Raw results produced by each judge, including successful outputs and optional error payloads.

required
total_judges int

Total number of judges configured for the evaluation run.

required

Returns:

Name Type Description
MetricOutput MetricOutput

Representative result annotated with median-selection metadata.

Raises:

Type Description
ValueError

If no valid judge results exist, or if any valid score is non-numeric.

MetricsAggregator

Aggregator for GEval metrics.

Computes aggregate_success (AND-gate) and aggregate_score (polarity-aware mean). Subclass and override compute_success or compute_score to customize behavior per evaluator.

aggregate(named_results)

Aggregate GEval metric results.

Parameters:

Name Type Description Default
named_results dict[str, MetricResult]

Dictionary mapping metric names to MetricResult objects.

required

Returns:

Type Description
AggregationResult

AggregationResult with aggregate_success and aggregate_score.

AggregationResult

Empty dict returns aggregate_success=False and aggregate_score=0.0.

compute_score(named_results)

Polarity-aware mean of metric scores.

Parameters:

Name Type Description Default
named_results dict[str, MetricResult]

Dictionary mapping metric names to MetricResult objects.

required

Returns:

Name Type Description
float float

Mean of quality-adjusted scores, or 0.0 if empty.

compute_success(named_results)

AND-gate of all metric success flags.

Parameters:

Name Type Description Default
named_results dict[str, MetricResult]

Dictionary mapping metric names to MetricResult objects.

required

Returns:

Name Type Description
bool bool

True if every metric passed.

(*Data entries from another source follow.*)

(** The positions of one epoch. *)
Fixpoint try_positions (n : nat) (w : WireNode) (sender : PhysicalDevicePk) (logical : LogicalIdentityPk) (k_header : HeaderKey) (ck : ChainKey) :
    option (option MerkleNode) :=
  match n with
  | O => Some None
  | S n =>
      found ← try_position w sender logical k_header (ratchet_message_key ck);
      match found with Some node => Some (Some node) | None => try_positions n w sender logical k_header (ratchet_step ck) end
  end.

(** Where the search in an epoch starts, and its header key. *)
Definition start_key (s : Established) (sender : PhysicalDevicePk) (epoch : Z) (keys : ConversationKeys) : ChainKey :=
  match sender_ratchets s !! sender with
  | Some r => if ratchet_epoch r =? epoch then next_key r else seed s sender epoch keys
  | None => seed s sender epoch keys
  end.
Definition header_key (s : Established) (sender : PhysicalDevicePk) (epoch : Z) (keys : ConversationKeys) : HeaderKey :=
  match jit_headers s !! (sender, epoch) with
  | Some h => h
  | None => derive_k_header_epoch (k_conv keys) (seed s sender epoch keys)
  end.

Fixpoint try_sender_for_wire (s : Established) (w : WireNode) (sender : PhysicalDevicePk) (logical : LogicalIdentityPk) (es : list Z) :
    option (option MerkleNode) :=
  match es with
  | [] => Some None
  | epoch :: es =>
      match get_keys s epoch with
      | None => Some None
      | Some keys =>
          found ← try_positions MAX_RATCHET_SKIP w sender logical (header_key s sender epoch keys) (start_key s sender epoch keys);
          match found with Some node => Some (Some node) | None => try_sender_for_wire s w sender logical es end
      end
  end.

Fixpoint try_senders (s : Established) (w : WireNode) (es : list Z) (senders : list (PhysicalDevicePk * LogicalIdentityPk)) : option (option MerkleNode) :=
  match senders with
  | [] => Some None
  | (sender, logical) :: senders =>
      found ← try_sender_for_wire s w sender logical es;
      match found with Some node => Some (Some node) | None => try_senders s w es senders end
  end.

(** The epochs, the latest first. *)
Definition later_first (a b : Z) : Prop := b <= a.
#[local] Instance later_first_dec : RelDecision later_first.
Proof. intros a b. unfold later_first. apply _. Defined.
Definition sorted_epochs (s : Established) : list Z := merge_sort later_first (fst <$> iterate (epochs s)).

False if any metric failed or if named_results is empty (no metrics evaluated implies no confidence).

WeightedMetricsAggregator(weights, score_mapping)

Bases: MetricsAggregator

MetricsAggregator with weighted scoring.

Overrides compute_score to apply per-metric score mappings then a weighted sum.

IMPORTANT: Uses result.rubric_score (pre-threshold integer), not result.score (normalized float), because score_mapping keys are {1, 2, 3} rubric integers.

Attributes:

Name Type Description
weights

Dictionary mapping metric names to their weights.

score_mapping

Dictionary mapping metric names to either: - dict[int, float]: Maps rubric score integers to normalized floats. - Callable[[float], float]: Function to transform rubric scores.

Initialize WeightedMetricsAggregator.

Parameters:

Name Type Description Default
weights dict[str, float]

Dictionary mapping metric names to their weights.

required
score_mapping dict[str, dict[int, float] | Callable[[float], float]]

Dictionary mapping metric names to score transformations.

required

compute_score(named_results)

Compute weighted aggregate score using rubric_score lookups.

Parameters:

Name Type Description Default
named_results dict[str, MetricResult]

Dictionary mapping metric names to MetricResult objects.

required

Returns:

Name Type Description
float float

Weighted aggregate score, or 0.0 if no results or zero total weight.

build_aggregation_strategy(aggregation_method)

Build an aggregation strategy from enum, string, or strategy input.

Parameters:

Name Type Description Default
aggregation_method AggregationSelector

Aggregation strategy expressed as an AggregationMethod enum, a compatible string value, or an existing strategy instance.

required

Returns:

Name Type Description
BaseJudgeAggregator BaseJudgeAggregator

Aggregation strategy instance matching the requested method.

Raises:

Type Description
ValueError

If aggregation_method is None or a string that does not map to a supported AggregationMethod value.

TypeError

If aggregation_method has an unsupported type.